The results bolstered hopes that Chief Executive John Chen was succeeding in rebuilding BlackBerry, whose revenue has declined for seven years as its smartphone business collapsed. Chen has discontinued handset manufacturing and focused on selling software to industrial companies, governments and corporations.

"Obviously a very good quarter for the software business, which is a good sign for BlackBerry," said Nicholas McQuire, an analyst at CCS Insight.

The company reported quarterly profit of 5 cents a share, excluding special items, versus a break-even forecast by analysts.

Quarterly software and services revenue was buoyed by a sharp increase in licensing fees, to US$56 million from US$16 million a year earlier.

Licensing will eventually contribute about as much revenue as BlackBerry's larger enterprise software business, Chen said in a call with reporters, according to Bloomberg News.

Chen told BNN that the company hoped to close another autonomous-vehicle software deal directly with an unnamed carmaker later this year, which would follow a deal inked with Ford Motor Co (F.N) last October that has started to produce revenue for BlackBerry.

McCreath: Key for BlackBerry to move beyond infotainment in its car tech ambitions

BNN Commentator Andrew McCreath discusses BlackBerry's latest quarterly results, which show that the company beat top- and bottom-line expectations. He weighs in on the company's automotive goals and whether they're obtainable. He also gives his outlook for Brookfield Asset Management.

"There's some exciting growth opportunities," Morningstar analyst Ali Mogharabi said, citing progress in getting BlackBerry technology into self-driving cars.

The company said on Sept. 20 that it would partner with auto supplier Delphi Automotive Plc on a software operating system for self-driving cars, sending its shares up 9 percent that day.

BlackBerry could earn licensing fees of US$5 to US$25 per car with advanced self-driving technology, up from the US$1.50 to US$5 it earns for just providing infotainment systems, Chen said on an analyst call.

Some investors said it was too early to call the turnaround a success.

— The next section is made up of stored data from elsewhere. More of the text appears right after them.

(* ===== verification/TraitBounds.v ===== *)
(** * Trait bounds of derived implementations ([derive/src/trait_bounds.rs])

    Which predicates the macros add to the [where] clause of the implementation
    they generate for a generic type. *)

From S2P Require Import Prelude Syntax Attributes AttributesTheory.

(** ** Visitors *)

Section visitors.
Context (test : Ident -> bool).

(** [visit_ident], on every identifier. *)
Fixpoint visit_idents (t : ast) : bool :=
  match t with
  | AIdent i => test i
  | ATypePath qself segments =>
      existsb visit_idents qself ||
      existsb (fun '(i, args) => test i || existsb visit_idents args) segments
  | ANode parts => existsb visit_idents parts
  end.
End visitors.

Definition type_contain_idents (ty : ast) (idents : list Ident) : bool :=
  visit_idents (fun i => existsb (fun id => String.eqb id i) idents) ty.

(** [TypePathStartsWithIdent]. *)
Definition first_segment_is (ident : Ident) (segments : list (Ident * list ast)) : bool :=
  match segments with
  | (i, _) :: _ => String.eqb i ident
  | [] => false
  end.

Fixpoint type_or_sub_type_path_starts_with_ident (ident : Ident) (t : ast) : bool :=
  match t with
  | AIdent _ => false
  | ATypePath qself segments =>
      if first_segment_is ident segments then true
      else existsb (type_or_sub_type_path_starts_with_ident ident) qself ||
           existsb (fun '(_, args) => existsb (type_or_sub_type_path_starts_with_ident ident) args) segments
  | ANode parts => existsb (type_or_sub_type_path_starts_with_ident ident) parts
  end.

(** [FindTypePathsNotStartOrContainIdent]. *)
Fixpoint find_type_paths_not_start_or_contain_ident (ident : Ident) (t : ast) : list ast :=
  match t with
  | AIdent _ => []
  | ATypePath qself segments =>
      if type_or_sub_type_path_starts_with_ident ident t then
        concat (map (find_type_paths_not_start_or_contain_ident ident) qself) ++
        concat (map (fun '(_, args) =>
          concat (map (find_type_paths_not_start_or_contain_ident ident) args)) segments)
      else [t]
  | ANode parts => concat (map (find_type_paths_not_start_or_contain_ident ident) parts)
  end.

Section bounds.
Context `{Syn}.

(** ** The types of the fields *)

(** [fields.iter().filter(..).map(|f| f.ty.clone())]. *)
Definition filtered_types (type_filter : Field -> outcome bool) (fs : Fields) : outcome (list ast) :=
  fields ← filterM type_filter (fields_iter fs);
  Done (map field_ty fields).

(** [.flat_map(..)] over what may panic. *)
Fixpoint flat_mapM {A B} (f : A -> outcome (list B)) (l : list A) : outcome (list B) :=
  match l with
  | [] => Done []
  | x :: l => ys ← f x; zs ← flat_mapM f l; Done (ys ++ zs)
  end.

Definition collect_types (data : Data) (type_filter : Field -> outcome bool)
    : outcome (Result (list ast) SynError) :=
  match data with
  | DataStruct fields => types ← filtered_types type_filter fields; Done (Ok types)
  | DataEnum variants =>
      variants ← filterM (fun v => not_skipped (variant_attrs v)) variants;
      types ← flat_mapM (fun v => filtered_types type_filter (variant_fields v)) variants;
      Done (Ok types)
  | DataUnion _ => Done (Err "Union types are not supported."%string)
  end.

(** ** The types that get a bound *)

Definition needs_codec_bound (f : Field) : outcome bool :=
  compact ← is_compact f;
  if (compact : bool) then Done false
  else
    encoded_as ← is_some (get_encoded_as_type f);
    if (encoded_as : bool) then Done false
    else not_skipped (field_attrs f).

(** [parse_quote!( #t )]. *)
Definition ident_type (t : Ident) : ast := ATypePath [] [(t, [])].

(** The closure of [flat_map]: the type paths in [ty] and [ty] itself. *)
Definition paths_and_type (input_ident : Ident) (ty_params : list Ident) (ty : ast) : list ast :=
  List.filter (fun ty => type_contain_idents ty ty_params)
    (find_type_paths_not_start_or_contain_ident input_ident ty) ++ [ty].

Definition get_types_to_add_trait_bound (input_ident : Ident) (data : Data) (ty_params : list Ident)
    (dumb_trait_bound : bool) : outcome (Result (list ast) SynError) :=
  if dumb_trait_bound then Done (Ok (map ident_type ty_params))
  else
    types ← collect_types data needs_codec_bound;
    Done (result_map (fun types =>
      List.filter (fun ty => negb (type_or_sub_type_path_starts_with_ident input_ident ty))
        (concat (map (paths_and_type input_ident ty_params)
          (List.filter (fun ty => type_contain_idents ty ty_params) types)))) types).
Definition primitives_max_length : test :=
  struct_max (FCons (mel_fld "bool" bool_max_len) (FCons (mel_fld "eight" (prim_max_len U8)) FNil)) 2.
Definition skipped_field_max_length : test :=
  struct_max (FCons (mel_fld "bool" bool_max_len) (FCons (skip_fld "_skipped" 0 (prim_max_len U64)) FNil)) 1.
Definition composites_max_length : test :=
  struct_max (FCons (mel_fld "fixed_size_array" (array_max_len (prim_max_len U8) 128))
    (FCons (mel_fld "tuple" (tuple_max_len [prim_max_len U128; prim_max_len U128])) FNil)) (128 + 16 + 16).
Definition generic_max_length : test :=
  for_each [U8; U32] (fun p =>
    struct_max (FCons (mel_fld "one" (prim_max_len p)) (FCons (mel_fld "two" (prim_max_len p)) FNil)) (prim_max_len p * 2)).
Definition CompactField : fields (Z * (Z * unit)) :=
  FCons (compact_fld "t" CU64) (FCons (mel_fld "v" (prim_max_len U64)) FNil).
Definition compact_field_max_length : test :=
  struct_max CompactField 17 ;; struct_max CompactField (compact_max_len CU64 + prim_max_len U64).
Definition compact_struct_max_length : test := struct_max (FCons (compact_fld "0" CU64) FNil) (compact_max_len CU64).
Definition two_generics (t u : Z) : test :=
  struct_max (FCons (mel_fld "t" t) (FCons (mel_fld "u" u) FNil)) (t + u).
Definition two_generics_max_length : test :=
  two_generics (prim_max_len U8) (prim_max_len U16) ;;
  two_generics (compact_max_len CU64) (array_max_len (prim_max_len U16) 8).
Definition unit_struct_max_length : test := struct_max FNil 0.
Definition tuple_struct_max_length : test := two_generics (prim_max_len U8) (prim_max_len U32).
Definition tuple_generic_max_length : test :=
  for_each [U8; U32] (fun p => two_generics (prim_max_len p) (prim_max_len p)).
(** [SomeVec<u64, ConstU32<N>>], whose [max_encoded_len] is written by hand. *)
Definition SomeVec_max_len (t N : Z) : Z := t * N.
Definition some_vec_max_length : test :=
  assert_eq (SomeVec_max_len (prim_max_len U64) 3) (prim_max_len U64 * 3) ;;
  struct_max (FCons (mel_fld "vec" (SomeVec_max_len (prim_max_len U64) 5)) FNil) (prim_max_len U64 * 5).
Definition unit_variant (name : string) : variant unit := variant_of name false FNil.
Definition unit_enum_max_length : test := enum_max (VCons (unit_variant "A") (VCons (unit_variant "B") VNil)) 1.
Definition tuple_enum_max_length : test :=
  enum_max (VCons (variant_of "A" false (FCons (mel_fld "0" (prim_max_len U32)) FNil)) (VCons (unit_variant "B") VNil))
    (1 + prim_max_len U32).
Definition struct_enum_max_length : test :=
  enum_max (VCons (variant_of "A" true (FCons (mel_fld "sixty_four" (prim_max_len U64))
      (FCons (mel_fld "one_twenty_eight" (prim_max_len U128)) FNil))) (VCons (unit_variant "B") VNil))
    (1 + prim_max_len U64 + prim_max_len U128).
Definition enum_max_not_sum_max_length : test :=
  let v name := variant_of name false (FCons (mel_fld "0" (prim_max_len U32)) FNil) in
  enum_max (VCons (v "A"%string) (VCons (v "B"%string) VNil)) (1 + prim_max_len U32).
Definition skip_enum_struct_max_length : test :=
  enum_max Enum_variants 5 ;; struct_max StructNamed_fields 4 ;; struct_max StructUnnamed_fields 4.

(** ** [chain-error.rs] *)

Definition Wrapper {A} (c : Encode A * Decode A) := struct_impl 2 "Wrapper" false (FCons (fld "0" c 0) FNil).
Definition E_enum :=
  enum_impl 4 "E" (VCons (variant_of "VariantNamed" true (FCons (fld "_foo" u16 2) FNil))
    (VCons (variant_of "VariantUnnamed" false (FCons (fld "0" u16 2) FNil)) VNil)).

Definition nested_message (outer inner : string) : string :=
  "Could not decode `" +:+ outer +:+ "`:" +:+ NL +:+ TAB +:+ "Could not decode `" +:+ inner +:+ "`:" +:+ NL +:+
  TAB +:+ TAB +:+ "Not enough data to fill buffer" +:+ NL.
Lemma act_ok st a :
  synced st ∧ complete (settings st.1) →
  synced (act st a) ∧ complete (settings (act st a).1).
Proof.
  intros [[S N] C]. destruct a as [v p b|v|v p value]; simpl.
  - split; [split; [done|]|].
    + unfold handleToggle. cbn [fst snd names with_settings]. by rewrite <- N.
    + intros v' p' L. unfold handleToggle. cbn [fst settings with_settings].
      rewrite flag_insert. destruct (decide _); [eauto|by apply C].
  - split; [split; [done|]|].
    + unfold pressToggleAll, handleToggleAll.
      cbn [fst snd names with_settings]. by rewrite <- N.
    + intros v' p' L. unfold pressToggleAll, handleToggleAll.
      cbn [fst settings with_settings]. rewrite flag_toggle_all.
      destruct (decide (v' = v)) as [->|]; [|by apply C].
      rewrite decide_True; [eauto|]. by apply listed_players_of.
  - unfold saveEditing. cbn [fst snd editingPlayer setEditValue startEditing].
    split; [split; [done|done]|done].
Qed.

Lemma actions_ok st actions :
  synced (foldl act (open_modal st) actions) ∧
  complete (settings (foldl act (open_modal st) actions).1).
Proof.
  induction actions as [|a actions IH] using rev_ind.
  - apply open_modal_ok.
  - rewrite foldl_app. simpl. by apply act_ok.
Qed.
(** * s3cli: request signing and chunked transfer, verified against the source

    A shallow embedding of [s3cli.py]: the Signature Version 4 signer
    ([sign_request_v4]), the transfer planner ([upload_file],
    [download_file], the chunk arithmetic) and the multipart-upload and
    ranged-download orchestrators, sequential and parallel.

    Modelling conventions.
    - A Python [str] is a Rocq [string]: the sequence of its UTF-8 bytes.
      Splitting on ASCII separators, byte-wise comparison, slicing and
      percent-encoding agree with Python on that representation for ASCII
      text; [str.lower] is modelled on the ASCII letters.
    - Python [bytes] are [list byte]; [str.encode('utf-8')] is
      [list_byte_of_string].
    - Python [int] is [Z]; [//] on a positive divisor is [Z.div].
    - [hashlib.sha256] and [hmac.new(..., hashlib.sha256)] are embedded as
      executable functions (FIPS 180-4, RFC 2104) so that signatures can be
      evaluated on concrete requests. *)

From Stdlib Require Import ZArith String Ascii List Lia Bool.
From Stdlib Require Import Init.Byte DecimalString.
From stdpp Require Import base list gmap strings sorting.
Import ListNotations.

(** ** hashlib.sha256 *)

Module Sha256.
Local Open Scope Z_scope.

Definition mask32 : Z := 2 ^ 32 - 1.
Definition add32 (x y : Z) : Z := Z.land (x + y) mask32.
Definition rotr (n x : Z) : Z :=
  Z.lor (Z.shiftr x n) (Z.land (Z.shiftl x (32 - n)) mask32).
Definition not32 (x : Z) : Z := Z.lxor x mask32.

Definition Ch (x y z : Z) : Z := Z.lxor (Z.land x y) (Z.land (not32 x) z).
Definition Maj (x y z : Z) : Z :=
  Z.lxor (Z.lxor (Z.land x y) (Z.land x z)) (Z.land y z).
Definition big_sigma0 (x : Z) : Z :=
  Z.lxor (Z.lxor (rotr 2 x) (rotr 13 x)) (rotr 22 x).
Definition big_sigma1 (x : Z) : Z :=
  Z.lxor (Z.lxor (rotr 6 x) (rotr 11 x)) (rotr 25 x).
Definition small_sigma0 (x : Z) : Z :=
  Z.lxor (Z.lxor (rotr 7 x) (rotr 18 x)) (Z.shiftr x 3).
Definition small_sigma1 (x : Z) : Z :=
  Z.lxor (Z.lxor (rotr 17 x) (rotr 19 x)) (Z.shiftr x 10).

(** The round constants are the leading 32 fractional bits of the cube
    roots of the first 64 primes, the initial state those of the square
    roots of the first 8; both tables are computed rather than typed in. *)
Definition is_prime (n : nat) : bool :=
  forallb (fun d => negb (Nat.eqb (n mod d) 0)) (seq 2 (n - 2)).
Definition primes64 : list Z :=
  Eval vm_compute in map Z.of_nat (filter is_prime (seq 2 310)).

Definition icbrt (n : Z) : Z :=
  fold_left (fun r i => let r' := r + 2 ^ Z.of_nat i in
                        if r' * r' * r' <=? n then r' else r)
            (rev (seq 0 40)) 0.

Definition K : list Z :=
  Eval vm_compute in map (fun p => Z.land (icbrt (p * 2 ^ 96)) mask32) primes64.
Definition H0 : list Z :=
  Eval vm_compute in
    map (fun p => Z.land (Z.sqrt (p * 2 ^ 64)) mask32) (firstn 8 primes64).

Definition byte_to_Z (b : byte) : Z := Z.of_N (Byte.to_N b).
Definition Z_to_byte (z : Z) : byte :=
  byte_of_ascii (ascii_of_N (Z.to_N (Z.land z 255))).

(** Big-endian encoding of [z] on [n] bytes. *)
Fixpoint be_bytes (n : nat) (z : Z) : list Z :=
  match n with
  | O => []
  | S n' => Z.land (Z.shiftr z (8 * Z.of_nat n')) 255 :: be_bytes n' z
  end.

Definition be_word (bs : list Z) : Z :=
  fold_left (fun acc b => Z.lor (Z.shiftl acc 8) b) bs 0.

(** Cut a list in consecutive groups of [n] elements. *)
Fixpoint groups_fuel {A} (fuel n : nat) (l : list A) : list (list A) :=
  match fuel, l with
  | O, _ | _, [] => []
  | S fuel', _ => firstn n l :: groups_fuel fuel' n (skipn n l)
  end.
Definition groups {A} (n : nat) (l : list A) : list (list A) :=
  groups_fuel (length l) n l.

Definition pad (msg : list Z) : list Z :=
  let len := Z.of_nat (length msg) in
  msg ++ [128] ++ repeat 0 (Z.to_nat ((55 - len) mod 64)) ++ be_bytes 8 (8 * len).

(** Message schedule, most recent word first. *)
Definition schedule_step (rw : list Z) : list Z :=
  add32 (add32 (add32 (small_sigma1 (nth 1 rw 0)) (nth 6 rw 0))
               (small_sigma0 (nth 14 rw 0))) (nth 15 rw 0) :: rw.
Definition schedule (block : list Z) : list Z :=
  rev (Nat.iter 48 schedule_step (rev block)).

Record state := State { sa : Z; sb : Z; sc : Z; sd : Z; se : Z; sf : Z; sg : Z; sh : Z }.

Definition round (s : state) (kw : Z * Z) : state :=
  let t1 := add32 (add32 (add32 (add32 (sh s) (big_sigma1 (se s)))
                                (Ch (se s) (sf s) (sg s))) kw.1) kw.2 in
  let t2 := add32 (big_sigma0 (sa s)) (Maj (sa s) (sb s) (sc s)) in
  State (add32 t1 t2) (sa s) (sb s) (sc s) (add32 (sd s) t1) (se s) (sf s) (sg s).

Definition compress (s : state) (block : list Z) : state :=
  let r := fold_left round (combine K (schedule block)) s in
  State (add32 (sa s) (sa r)) (add32 (sb s) (sb r)) (add32 (sc s) (sc r))
        (add32 (sd s) (sd r)) (add32 (se s) (se r)) (add32 (sf s) (sf r))
        (add32 (sg s) (sg r)) (add32 (sh s) (sh r)).

Definition init : state :=
  State (nth 0 H0 0) (nth 1 H0 0) (nth 2 H0 0) (nth 3 H0 0)
        (nth 4 H0 0) (nth 5 H0 0) (nth 6 H0 0) (nth 7 H0 0).

Definition state_words (s : state) : list Z :=
  [sa s; sb s; sc s; sd s; se s; sf s; sg s; sh s].

(** [hashlib.sha256(data).digest()] *)
Definition sha256 (data : list byte) : list byte :=
  let words := map be_word (groups 4 (pad (map byte_to_Z data))) in
  let final := fold_left compress (groups 16 words) init in
  map Z_to_byte (concat (map (be_bytes 4) (state_words final))).
End Sha256.


(** [bytes.hex()] / [hexdigest()]: two lowercase hexadecimal digits per byte. *)
Definition hex_digit (digits : string) (n : Z) : ascii :=
  default "0"%char (String.get (Z.to_nat n) digits).
Definition hex_byte (digits : string) (n : Z) : string :=
  String (hex_digit digits (Z.shiftr n 4)) (String (hex_digit digits (Z.land n 15)) "").
Definition hexlify (bs : list byte) : string :=
  String.concat "" (map (fun b => hex_byte "0123456789abcdef" (Sha256.byte_to_Z b)) bs).
Definition sha256 : list byte -> list byte := Sha256.sha256.
Definition sha256_hexdigest (data : list byte) : string := hexlify (sha256 data).
(** C6, amended.  At a cell whose selected probability is exactly 0 the
    logarithm used in the policy term is [log(0 + min_proba)] with
    [min_proba] cast to [floatX], a real number when the cast leaves
    [min_proba] positive; at a cell whose selected probability is not 0 the
    returned loss is the one the call returns with [min_proba = 0]. *)
Theorem log_proba_stabilised (policy : tensor3 val) (state_values : matrix val)
    (actions : matrix Z) (rewards : matrix val) (is_alive : liveness val)
    (target : option (matrix val)) (n_steps : option Z)
    (gamma_or_gammas : discount val) (crop_last force : bool)
    (after : after_end val) (cvrc cpvc : bool) (min_proba : R)
    (loss : matrix val) :
  get_elementwise_objective policy state_values actions rewards is_alive
    target n_steps gamma_or_gammas crop_last force after cvrc cpvc min_proba
    = Ok loss ->
  exists reference tm loss0,
    reference_values state_values rewards is_alive target n_steps
      gamma_or_gammas force after = Ok reference /\
    objective_terms policy state_values actions is_alive reference crop_last
      cvrc cpvc min_proba = Ok tm /\
    get_elementwise_objective policy state_values actions rewards is_alive
      target n_steps gamma_or_gammas crop_last force after cvrc cpvc 0
      = Ok loss0 /\
    forall b t p,
      cell (action_probas tm) b t = Some p ->
      (p = Fin 0 ->
         cell (log_probas tm) b t =
           Some (vlog (vadd (Fin 0) (Fin (floatX min_proba)))) /\
         (0 < floatX min_proba ->
            cell (log_probas tm) b t =
              Some (Fin (ln (0 + floatX min_proba))))) /\
      (vis_zero p = false -> cell loss b t = cell loss0 b t).
Proof.
  intros Hl.
  destruct (get_elementwise_objective_inv _ _ _ _ _ _ _ _ _ _ _ _ _ _ Hl)
    as (reference & tm & Hr & Ht & Hm).
  destruct (@objective_terms_min_proba _ _ policy state_values actions
              is_alive reference crop_last cvrc cpvc min_proba 0 tm Ht)
    as (tm0 & Ht0 & Emask & Eprobas & Eref & Eobs & Everr & Sp).
  destruct (@masked_loss_total _ _ tm tm0 loss Hm Sp Everr Emask)
    as [loss0 Hm0].
  exists reference, tm, loss0. split; [exact Hr|]. split; [exact Ht|]. split.
  { unfold get_elementwise_objective. rewrite Hr. cbn [bind].
    rewrite Ht0. cbn [bind]. exact Hm0. }
  intros b t p Hp.
  pose proof (log_probas_cell _ _ _ _ _ _ _ _ _ b t Ht) as Hlog.
  rewrite Hp in Hlog. simpl in Hlog. split.
  - intros ->. assert (E : log_proba min_proba (Fin 0)
                         = vlog (vadd (Fin 0) (Fin (floatX min_proba)))).
    { unfold log_proba. destruct (Rzero min_proba) eqn:Ez.
      - apply Rzero_true in Ez. subst min_proba. simpl. rewrite floatX_0.
        replace (0 + 0) with 0 by ring. reflexivity.
      - simpl. rewrite Rzero_0. reflexivity. }
    rewrite Hlog, E. split; [reflexivity|].
    intros Hpos. simpl. rewrite Rpositive_pos by lra. reflexivity.
  - intros Hz.
    rewrite (masked_loss_cell _ b t Hm), (masked_loss_cell _ b t Hm0).
    rewrite (policy_loss_cell _ _ _ _ _ _ _ _ _ b t Ht).
    rewrite (policy_loss_cell _ _ _ _ _ _ _ _ _ b t Ht0).
    rewrite (log_probas_cell _ _ _ _ _ _ _ _ _ b t Ht0).
    rewrite Hlog, Eprobas, Hp, Eref, Eobs, Everr, Emask.
    assert (E : log_proba min_proba p = log_proba 0 p).
    { unfold log_proba. rewrite Rzero_0. simpl. rewrite Hz.
      destruct (Rzero min_proba); reflexivity. }
    simpl. rewrite E. reflexivity.
Qed.
(** * unsplash-source-js: the [UnsplashPhoto] URL builder of [src/core.js]

    A shallow embedding of the builder object, of its chainable methods and
    of the terminal [fetch], together with the part of the JavaScript
    semantics these methods rely on (truthiness, string conversion, [==]
    against a string literal, [split], [trim], [join], [encodeURI]). *)

From Stdlib Require Import List NArith ZArith Bool Lia String Ascii DecimalString.
Import ListNotations.

Set Implicit Arguments.

(** ** JavaScript strings

    A JavaScript string is a finite sequence of UTF-16 code units.  A code
    unit is kept as a number in [N]; well-formed strings only hold units
    below [65536]. *)

Definition code_unit := N.
Definition jsstring := list code_unit.

(** An ASCII literal of the source, as a sequence of code units. *)
Definition lit (s : string) : jsstring :=
  List.map N_of_ascii (list_ascii_of_string s).

Fixpoint str_eqb (a b : jsstring) : bool :=
  match a, b with
  | [], [] => true
  | x :: a', y :: b' => N.eqb x y && str_eqb a' b'
  | _, _ => false
  end.

(** [Array.prototype.join] on an array of strings. *)
Fixpoint join (sep : jsstring) (l : list jsstring) : jsstring :=
  match l with
  | [] => []
  | [x] => x
  | x :: r => x ++ sep ++ join sep r
  end.

(** [String.prototype.split] with a one-unit separator: the empty string
    splits into one empty token. *)
Fixpoint split (sep : code_unit) (s : jsstring) : list jsstring :=
  match s with
  | [] => [[]]
  | c :: r =>
      if N.eqb c sep then [] :: split sep r
      else match split sep r with
           | [] => [[c]]
           | t :: ts => (c :: t) :: ts
           end
  end.

(** WhiteSpace and LineTerminator code points of ECMAScript, the ones
    [String.prototype.trim] removes. *)
Definition is_white_space (c : code_unit) : bool :=
  ((9 <=? c) && (c <=? 13) || (c =? 32) || (c =? 160) || (c =? 5760)
   || (8192 <=? c) && (c <=? 8202) || (c =? 8232) || (c =? 8233)
   || (c =? 8239) || (c =? 8287) || (c =? 12288) || (c =? 65279))%N.

Fixpoint trim_start (s : jsstring) : jsstring :=
  match s with
  | [] => []
  | c :: r => if is_white_space c then trim_start r else s
  end.

Definition trim_end (s : jsstring) : jsstring := rev (trim_start (rev s)).

Definition trim (s : jsstring) : jsstring := trim_end (trim_start s).

(** *** [encodeURI]

    The ECMAScript [Encode] operation with the unescaped set of
    [encodeURI]: the reserved characters, the unreserved marks, letters,
    digits and [#].  Everything else is written as the percent-escaped
    octets of its UTF-8 encoding; an unpaired surrogate is a [URIError],
    here [None]. *)

Definition is_alpha (c : code_unit) : bool :=
  ((65 <=? c) && (c <=? 90) || (97 <=? c) && (c <=? 122))%N.

Definition is_digit (c : code_unit) : bool := ((48 <=? c) && (c <=? 57))%N.

Definition uri_reserved : jsstring := lit ";/?:@&=+$,".
Definition uri_marks : jsstring := lit "-_.!~*'()".

Definition uri_unescaped (c : code_unit) : bool :=
  is_alpha c || is_digit c
  || existsb (N.eqb c) uri_reserved || existsb (N.eqb c) uri_marks
  || N.eqb c 35.

Definition is_high_surrogate (c : code_unit) : bool :=
  ((55296 <=? c) && (c <=? 56319))%N.
Definition is_low_surrogate (c : code_unit) : bool :=
  ((56320 <=? c) && (c <=? 57343))%N.

Definition code_point (hi lo : code_unit) : N :=
  ((hi - 55296) * 1024 + (lo - 56320) + 65536)%N.

Definition utf8 (v : N) : list N :=
  (if v <? 128 then [v]
   else if v <? 2048 then
     [N.lor 192 (N.shiftr v 6); N.lor 128 (N.land v 63)]
   else if v <? 65536 then
     [N.lor 224 (N.shiftr v 12); N.lor 128 (N.land (N.shiftr v 6) 63);
      N.lor 128 (N.land v 63)]
   else
     [N.lor 240 (N.shiftr v 18); N.lor 128 (N.land (N.shiftr v 12) 63);
      N.lor 128 (N.land (N.shiftr v 6) 63); N.lor 128 (N.land v 63)])%N.

Definition hex_digit (d : N) : code_unit :=
  nth (N.to_nat d) (lit "0123456789ABCDEF") 48%N.

Definition percent (octet : N) : jsstring :=
  [37%N; hex_digit (N.shiftr octet 4); hex_digit (N.land octet 15)].

Definition escape_octets (l : list N) : jsstring := flat_map percent l.

Fixpoint encodeURI (s : jsstring) : option jsstring :=
  match s with
  | [] => Some []
  | c :: r =>
      if uri_unescaped c then option_map (cons c) (encodeURI r)
      else if is_low_surrogate c then None
      else if negb (is_high_surrogate c) then
        option_map (app (escape_octets (utf8 c))) (encodeURI r)
      else
        match r with
        | [] => None
        | d :: r' =>
            if is_low_surrogate d then
              option_map (app (escape_octets (utf8 (code_point c d))))
                         (encodeURI r')
            else None
        end
  end.

(** ** JavaScript values

    The values modelled for the builder's fields and arguments:
    [undefined], [null], booleans, numbers, strings and arrays of these.
    [VNum n] is the Number value of the integer [n], that is the double
    nearest to [n]; the source documents every numeric parameter as [Int].
    Symbols and objects with conversion methods of their own (or with
    none) are outside the model: converting such a value to a string, or
    comparing it with [==], can run caller code or throw. *)

Set Warnings "-register-all".
Inductive value : Type :=
| VUndefined
| VNull
| VBool (b : bool)
| VNum (n : Z)
| VStr (s : jsstring)
| VArr (elems : list value).

(** [!!v] *)
Definition ToBoolean (v : value) : bool :=
  match v with
  | VUndefined | VNull => false
  | VBool b => b
  | VNum n => negb (Z.eqb n 0)
  | VStr s => match s with [] => false | _ => true end
  | VArr _ => true
  end.

(** *** [Number::toString]

    An integer below [2^53] in size is a double and prints as its plain
    decimal numeral.  A larger one is first rounded to the nearest double,
    ties to the even significand, [Infinity] from [2^1024] on; the double
    prints with the fewest significant digits that still read back as the
    same double, of these the nearest, followed by zeros up to 21 digits
    and in exponent form beyond. *)

Definition decimal (n : Z) : jsstring :=
  lit (NilEmpty.string_of_int (Z.to_int n)).

(** The double nearest to a positive integer. *)
Definition to_double (n : Z) : Z :=
  let bits := (Z.log2 n + 1)%Z in
  if (bits <=? 53)%Z then n
  else
    let sh := (bits - 53)%Z in
    let q := Z.shiftr n sh in
    let r := (n - Z.shiftl q sh)%Z in
    let half := Z.shiftl 1 (sh - 1) in
    let q' := if (r <? half)%Z then q
              else if (half <? r)%Z then (q + 1)%Z
              else if Z.even q then q else (q + 1)%Z in
    Z.shiftl q' sh.

(** The integer with the most trailing zeros, [j] at most, that reads
    back as the double [x]; of two such, the nearer one, then the one with
    the even last digit. *)
Fixpoint shortest_from (j : nat) (x : Z) : Z :=
  let p := (10 ^ Z.of_nat j)%Z in
  let c1 := (x / p * p)%Z in
  let c2 := (c1 + p)%Z in
  let ok1 := (0 <? c1)%Z && (to_double c1 =? x)%Z in
  let ok2 := (to_double c2 =? x)%Z in
  if ok1 && ok2 then
    if (x - c1 <? c2 - x)%Z then c1
    else if (c2 - x <? x - c1)%Z then c2
    else if Z.even (c1 / p) then c1 else c2
  else if ok1 then c1
  else if ok2 then c2
  else match j with
       | O => x
       | S j' => shortest_from j' x
       end.

Fixpoint strip_zeros (s : jsstring) : jsstring :=
  match s with
  | [] => []
  | c :: r => if N.eqb c 48 then strip_zeros r else s
  end.

(** A double of [2^53] or more, finite. *)
Definition print_large (x : Z) : jsstring :=
  let v := shortest_from (List.length (decimal x)) x in
  let n := List.length (decimal v) in
  if Nat.leb n 21 then decimal v
  else
    match rev (strip_zeros (rev (decimal v))) with
    | [] => []
    | d :: rest =>
        d :: match rest with [] => [] | _ => 46%N :: rest end
        ++ lit "e+" ++ decimal (Z.of_nat n - 1)
    end.

Definition number_to_string (n : Z) : jsstring :=
  if (Z.abs n <? 9007199254740992)%Z then decimal n
  else
    (if (n <? 0)%Z then lit "-" else [])
    ++ let x := to_double (Z.abs n) in
       if (2 ^ 1024 <=? x)%Z then lit "Infinity" else print_large x.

"The company is at the intersection of some interesting trends ... but it's still early days for them," said Lori Keith, a portfolio manager at Parnassus Investments, which does not own BlackBerry shares.

Waterloo, Ontario-based BlackBerry said it expected adjusted full-year revenue of $920 million to $950 million. Analysts on average had forecast $924.4 million, according to Thomson Reuters I/B/E/S. It also forecast meeting its software sales growth target of 10 to 15 per cent.

Licensing revenue for its software and brand name include royalties on BlackBerry-branded devices sold by China's TCL Communication Technology Holdings Ltd and Indonesia's BB Merah Putih.

BlackBerry also said on Thursday it signed a new deal for a Chinese manufacturer to sell BlackBerry Secure-branded devices starting early next year.

The company posted quarterly net income of US$19 million, or 4 cents per share, compared to a loss of US$372 million, or 71 cents a share, a year earlier. Total revenue excluding items fell 29 per cent to US$249 million.

BlackBerry's TSX-listed shares were up 12.5 per cent at $12.98 after rising as high as $13.47. Its U.S.-listed stock (BB.N) rose 13.2 per cent to US$10.45, the highest since June.